Kibice idący na stadion lub w jego okolice (Nie wszyscy mieli bilety) w 99% byli ubrani w koszulki biało-czerwone (Polacy) lub czerwone z rosyjskimi emblematami (Rosjanie). Ci, którzy nie mieli takich koszulek, obowiązkowo mieli cokolwiek, co wyraźnie świadczyło o tym, że są kibicami i wskazywało, który kraj reprezentują. Były to czapeczki, kapelusze, szaliki, flagi lub małe chorągiewki danego państwa, różnego rodzaju emblematy, zabawne przebrania, hasła i napisy. Między tłumem spokojnie i radośnie idących ramię w ramię kibiców rosyjskich i polskich, wchodziło po dwoje, troje młodzieńców ubranych na czarno lub w lekkie, popielate bluzy z kapturami i to oni właśnie robili zamieszanie i wszczynali bójki w środku przemarszu. Niektórych policja łapała i rzucała na glebę na poboczu chodnika lub na trawę, ale niektórzy zdążyli już zrobić taki rejwach, że nie było wiadomo, kto zaczął i nawalali się wszyscy po kolei.

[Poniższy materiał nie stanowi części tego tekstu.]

(** * snek: the simulation core of a browser Snake game

    A shallow embedding of [game-controller.ts] and of the [Snake] /
    [SnakeSegment] classes that the same source file carries, followed by
    the properties of the tick, of growth, of reset, of the food-eaten
    handler and of the draw-position smoothing.

    Segments are JavaScript objects that point at each other
    ([nextSegment]) and are shared between the [snakeSegments] array and
    the [snakeHeadSegment] field, so the model keeps an explicit store of
    segment objects addressed by allocation order.  Numbers that hold
    cell coordinates are integers ([Z]); numbers on the drawing side are
    [JsNumber]s: either [NaN] or an exact rational (rounding, overflow
    and the infinities are not modelled, so nothing below speaks of the
    exact value a frame computes in doubles).

    The source file carries the controller and the [Snake] class in
    revisions whose names do not agree: the controller calls
    [new Snake(this, drawCtx)], [player.reset()], [player.setPrey()] and
    subscribes to [player.deathEvent] and [player.atePreyEvent], while
    the [Snake] class has [constructor(drawCtx, gameControl)],
    [resetForStart()], [deathSubject], no food, and calls
    [gameControl.onFoodEaten()] where the controller has [onPreyEaten].
    The model reads [reset] as [resetForStart], [deathEvent] as the
    stream of [deathSubject] and [onFoodEaten] as [onPreyEaten]; each
    definition that does so says it. *)

From Stdlib Require Import ZArith QArith Qcanon Lia.
From stdpp Require Import base numbers list option.

(** Addresses of segment objects in the store. *)
Abbreviation addr := nat.

(* ===================================================================== *)
(** ** JavaScript numbers on the drawing side

    [NaN] or a finite number, kept exact: a sum or product is the exact
    rational, where the source rounds to a double and may overflow to an
    infinity. *)

Module JsNumber.

Inductive t : Type :=
| NaN : t
| Num : Qc → t.

Definition ofZ (n : Z) : t := Num (Qc_of_Z n).

(** The global [isNaN]. *)
Definition isNaN (n : t) : bool :=
  match n with NaN => true | Num _ => false end.

Definition add (a b : t) : t :=
  match a, b with Num p, Num q => Num (p + q)%Qc | _, _ => NaN end.

Definition sub (a b : t) : t :=
  match a, b with Num p, Num q => Num (p - q)%Qc | _, _ => NaN end.
(** * pummeler: the command-line driver ([pummeler/cli.py]) and the pipeline
  it wires together.

  The driver is embedded from its source.  The modules it imports
  ([sort], [stats], [featurize], [reader]) are modelled from the
  specification where a property depends on them; every such definition
  says so in its doc comment. *)

From Stdlib Require Import Reals Lra ZArith String Ascii List Bool Lia Permutation.
From stdpp Require Import gmap strings list fin_maps.
Import ListNotations.

Open Scope string_scope.

(** ** Exceptions *)

(** The exceptions of the driver and of the calls it makes.  [Unmodelled] is
    not an exception of Python: it marks an input on which this development
    does not describe what a library call does. *)
Inductive pyerr :=
| ValueError | KeyError | IndexError | TypeError | ArgumentError | IOError
| EmptyFeatureError | UnknownCategoryError | Unmodelled.

Inductive res (A : Type) :=
| Ok (a : A)
| Raise (e : pyerr).
Arguments Ok {A} a.
Arguments Raise {A} e.

#[global] Instance res_ret : MRet res := @Ok.
#[global] Instance res_bind : MBind res :=
  fun A B f m => match m with Ok a => f a | Raise e => Raise e end.

Definition res_map {A B} (f : A -> B) (m : res A) : res B :=
  match m with Ok a => Ok (f a) | Raise e => Raise e end.

(** ** Python strings and POSIX paths *)

Module PyStr.

(** [s.startswith(p)] *)
Fixpoint startswith (s p : string) {struct p} : bool :=
  match p with
  | EmptyString => true
  | String c p' =>
      match s with
      | EmptyString => false
      | String d s' => Ascii.eqb c d && startswith s' p'
      end
  end.

(** [s.endswith(p)] *)
Definition endswith (s p : string) : bool :=
  let n := String.length s in
  let m := String.length p in
  (m <=? n)%nat && String.eqb (substring (n - m) m s) p.

(** Normalisation of one bound of a slice over a sequence of length [len]:
    negative bounds count from the end, and both are clamped. *)
Definition slice_bound (len i : Z) : Z :=
  if (i <? 0)%Z then Z.max 0 (len + i) else Z.min i len.

(** [s[lo:hi]] *)
Definition slice (s : string) (lo hi : Z) : string :=
  let len := Z.of_nat (String.length s) in
  let a := slice_bound len lo in
  let b := slice_bound len hi in
  substring (Z.to_nat a) (Z.to_nat (b - a)) s.

(** ['/' in s] *)
Fixpoint has_sep (s : string) : bool :=
  match s with
  | EmptyString => false
  | String c s' => Ascii.eqb c "/" || has_sep s'
  end.

(** [os.path.basename(p)]: what follows the last ['/']. *)
Fixpoint basename (p : string) : string :=
  match p with
  | EmptyString => EmptyString
  | String c p' =>
      if has_sep p' then basename p'
      else if Ascii.eqb c "/" then p' else p
  end.

(** [os.path.join(a, b)] *)
Definition path_join (a b : string) : string :=
  if startswith b "/" then b
  else if String.eqb a "" || endswith a "/" then a +:+ b
  else a +:+ "/" +:+ b.

(** [s.rstrip('/')] *)
Fixpoint rstrip_sep (s : string) : string :=
  match s with
  | EmptyString => EmptyString
  | String c s' =>
      match rstrip_sep s' with
      | EmptyString => if Ascii.eqb c "/" then EmptyString else String c EmptyString
      | t => String c t
      end
  end.

(** ['{' in s or '}' in s] *)
Fixpoint has_brace (s : string) : bool :=
  match s with
  | EmptyString => false
  | String c s' => Ascii.eqb c "{" || Ascii.eqb c "}" || has_brace s'
  end.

                                            tych dwóch w czarnym, rozpoczynają awanturę

Zobaczyłam, jak się robi taką zadymę. Dwóch młodych w czarnych ubraniach (zdjęli z siebie flagi, którymi byli owinięci- w tym przypadku była to flaga rosyjska, jeszcze widać jej kawałek, gdy jeden z nich zwija ją, żeby schować, a ten stojący tyłem zdążył już to zrobić i ma ją w kieszeni spodni) zaczynają najpierw niby bić się między sobą. Ludzie odstępują na boki, przystają, oglądają się, ale nie łapią jeszcze co jest grane. Parę kroków od nich nadciąga gęsty szpaler kibiców, kierujący się na stadion. Ci dwaj niezbyt groźnie się okładając, odskakują na spore odległości i znów rzucają się na siebie, jak koguty,  potrącając celowo innych wokół, spokojnie maszerujących kibiców. Potrąceni, nieświadomi podstępu, odpychają napastników, ci szybko zakrywają twarze szalikami i biją już teraz nie siebie, a kibiców.  Za  chwilę powstaje tulmut ciał i cała grupa kibiców z różnych krajów bije się już na dobre, chociaż nikt z nich nie wie, po co i dlaczego. Policja widziała, jak tych dwóch czarnych zaczynało, ale nie reagowała. No bo to, że dwóch chłopaków się niegroźnie okłada, nie wymaga jeszcze interwencji. Gdy policjanci podjęli decyzję o interwencji, w bójce brali już Bogu ducha winni kibice Polscy i Rosyjscy i to oni byli wyłapywani. Dwóch czarnych, kocimi skokami pobiegło do wylotu mostu, w stronę palmy, aby sprowokować bójkę w następnej grupie maszerujących na mecz kibiców różnej narodowości. A Ci, niech tu sobie głowy urywają i policja niech ich wyłapuje i wywozi. Tak sobie to sprytnie wymyślili.